I am going to write this review before reading others' reviews, because I loved this book and want to actually write out one of my little thingies about it before my mind is changed or my positive opinion changed. That always happens.
There's something about social type commentaries written by journalists that means that there will be factual and other inaccuracies, glossings over and other things that a lay reader doesn't pick up on. I have a history degree and studied a fair bit of Chinese history, but will always feel like a hopelessly incompetent outsider when it comes to 'understanding China'. China is such a large country in every sense and meaning that the word could possibly have, that writing about any part of Chinese history, culture, society and anything else is surely an impossible task. The population is almost inconceivably large, it covers an enormous geographic area with timezones, weather patterns and agricultural and industrial profiles.
Leslie Chang wrote for the Wall Street Journal and before embarking on researching this book, published a few articles about internal migrants shaping China. She then went and lived in Dongguan, which is where most of the book is set. Dongguan is a factory town, the destination for millions of Chinese (mainly) women who (mostly) in the late teens leave their villages.
The book was recommended to me by my mum, to whom it was recommended by a friend who works for a large electronics company an ex pat living in Shanghai. I thought it would be along the lines of No Logo, exploring the slavish working conditions in factories and exploitation of people who are locked into lives of misery and servitude. It's not that, though I'm sure there is much of that in China as elsewhere around the world.
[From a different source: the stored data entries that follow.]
(** X19: a host that allows itself gives up the host role.  When the sender
    of an allowed [host_response] names itself as requester and its
    registry entry names a stored meeting, its entry becomes a participant
    entry; its later [kick_participant] and [end_meeting] are no-ops, while
    the meeting stays stored with it as [host_sid]. *)
Theorem self_admission_demotes sid d d1 d2 w m :
  data_get d "action" = Some "allow" →
  data_get d "requester_sid" = Some sid →
  meetings w !! sender_code w sid = Some m →
  let w1 := final (host_response sid d w) in
  active_users w1 !! Some sid =
    Some (User (data_get d "user_id") (sender_code w sid) Participant) ∧
  meetings w1 !! sender_code w sid =
    Some (Meeting (host_sid m) (participants m ++ [Some sid])) ∧
  no_op (kick_participant sid d1 w1) w1 ∧
  no_op (end_meeting sid d2 w1) w1.
Proof.
  intros Ha Hx Hm. cbn zeta.
  rewrite host_response_eq. cbn zeta. rewrite decide_True, Hm, Hx by done.
  cbn. rewrite !lookup_insert_eq.
  split; [done|]. split; [done|].
  rewrite kick_participant_eq, end_meeting_eq. cbn.
  by rewrite lookup_insert_eq.
Qed.

Lemma self_admission_demotes_witness :
  let w1 := final (handle allow_H scenario_B) in
  active_users w1 !! Some "H" = Some (User None (Some "ABC") Participant) ∧
  meetings w1 !! Some "ABC" =
    Some (Meeting (Some "H") ([Some "P1"; Some "P2"] ++ [Some "H"])) ∧
  no_op (kick_participant "H" (mk_data [("target_sid", "P1")]) w1) w1 ∧
  no_op (end_meeting "H" ∅ w1) w1.
Proof.
  apply (self_admission_demotes "H"
           (mk_data [("requester_sid", "H"); ("action", "allow")])
           (mk_data [("target_sid", "P1")]) ∅ scenario_B
           (Meeting (Some "H") [Some "P1"; Some "P2"]));
    vm_compute; reflexivity.
Defined.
I think Leslie Chang does a brilliant job of moving from being an outside observer documenting what she sees, and a participant in this world. My copy of the book has an interview with Chang as a kind of epilogue, wherein she outlines that rather than using the traditional journalistic formula of going into a situation with a set of questions or a particular issue to explore, she went in and just.. went with it. She went to Dongguan, met people that she thought would form the basis of her book, and then lost touch with them after one encounter. The two girls that are central to the book are both interesting, familiar and completely strange to me. They both left their poor rural villages to work in factories; they left not knowing where they were going, what they would do, and where it would take them.
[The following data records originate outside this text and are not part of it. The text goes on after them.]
(** * Content extraction of browser-content.js

    A shallow embedding of [cleanText], [fallbackExtraction] and
    [extractContent] from
    plugins/browser-automation-lite/skills/browser-automation-lite/scripts/browser-content.js
    together with the parts of the JavaScript string, RegExp and DOM
    semantics those functions rely on. *)

From Stdlib Require Import String Ascii DecimalString.
From stdpp Require Import base numbers list option gmap.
The Dongguan in the book is both fascinating and completely terrifying to me. Only the most tenacious, confident and persistent could survive in a place where to make it, rather than education, understanding or skills, lying and bluff get you ahead. It seems like the most materialistic place imaginable, where potential partners are dumped before a word is spoken for being too 'low class', quiet or short. Hair cuts are of greater consequence than jobs or living situations, and knowledge is gained and imparted through the kind of motivational slogans found on gym walls everywhere.
People are caught between families that don't understand their new life, how it works and and what it involves, and people who are friends as long as they're next to you following the exact same path. Everything is temporary, picked up and dropped with what seems like reckless abandon, in the search for the next best thing, in a rush to become richer and more successful. It's not a book to gush about, but I thoroughly enjoyed it and feel like I have a much richer understanding of a big force that shapes part of China, or at least a part of the Chinese population.
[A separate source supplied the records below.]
(** * Tahta Connect, phone side: chunked transfer, negotiation timeout and
    candidate de-duplication

    A shallow embedding of [js/webrtc.js] (class [WebRTCClient]) and of the
    candidate subscription of [FirebaseSignaling], with the properties of the
    transfer protocol stated over it.

    Conventions of the embedding.
    - A JavaScript object with mutable fields is a record; a method is a
      function from the state before to the state after.
    - The browser (timers, the data channel, the DOM, the console) is not
      part of the repository.  Its visible reactions are recorded, in order,
      in the [effects] of a [World]; its own moves (a timer firing, the
      channel draining, a Blob read finishing) are inputs of the model.
    - A callback slot ([onProgress], [onError], ...) holds what the caller put
      there; the model keeps whether the slot is filled and records each
      invocation with its arguments.
    - Sizes and indices are integers of [Z]; all the ones that occur are
      below 2^53, where JavaScript's Number arithmetic on integers is exact. *)

From Stdlib Require Import ZArith QArith Qround Lia.
From stdpp Require Import base gmap sets list strings pretty.

Local Open Scope Z_scope.

(** ** JavaScript values that travel as JSON *)

Module Js.

#[local] Unset Elimination Schemes.
Inductive value :=
| undefined
| null
| boolean (b : bool)
| number (q : Q)
| str (s : string)
| object (fields : list (string * value))
| array (items : list value).
#[local] Set Elimination Schemes.

(** ToBoolean. *)
Definition truthy (v : value) : bool :=
  match v with
  | undefined | null => false
  | boolean b => b
  | number q => negb (Qnum q =? 0)
  | str s => negb (String.eqb s "")
  | object _ | array _ => true
  end.

Fixpoint assoc (name : string) (fields : list (string * value)) : value :=
  match fields with
  | [] => undefined
  | (k, v) :: rest => if String.eqb k name then v else assoc name rest
  end.

(** [v.name] for the property names the client reads ([header], [complete],
    [type], [filename], [totalSize], [totalChunks]): none of them is an
    index, [length], or a property of a built-in prototype, so only a plain
    object can have one.  [None] is the TypeError raised on [undefined] and
    [null]. *)
Definition get (v : value) (name : string) : option value :=
  match v with
  | undefined | null => None
  | object fields => Some (assoc name fields)
  | _ => Some undefined
  end.

(** [v === 'pdf'] and the like. *)
Definition is_str (v : value) (s : string) : bool :=
  match v with
  | str s' => String.eqb s' s
  | _ => false
  end.

End Js.

(** The Number that [n / d] evaluates to, kept as its two operands: the
    divisor of the receiver's progress comes from the remote header and may be
    any value. *)
Inductive Quotient := quot (n : Z) (d : Js.value).

(** The rational a quotient denotes when its divisor is a non-zero number. *)
Definition quotient_value (p : Quotient) : option Q :=
  match p with
  | quot n (Js.number d) =>
      if Qnum d =? 0 then None else Some (inject_Z n / d)%Q
  | _ => None
  end.

(** [Math.ceil]. *)
Definition Math_ceil (q : Q) : Z := Qceiling q.

(** ** Messages of the data channel *)

Definition bytes := list Byte.byte.

Definition byteLength (b : bytes) : Z := Z.of_nat (length b).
I found it very readable, and I genuinely cared about the people in the book, despite their decisions sometimes making me want to hurl the book across the room and slap them across the face with a furious 'You stupid girl!'. I would not survive in their world; reading about it was enough to make me grit my teeth and recoil at times. But it's absolutely fascinating, and until I can read or speak Chinese, I must rely on books like these to get a better sense of how a great part of the world lives and works.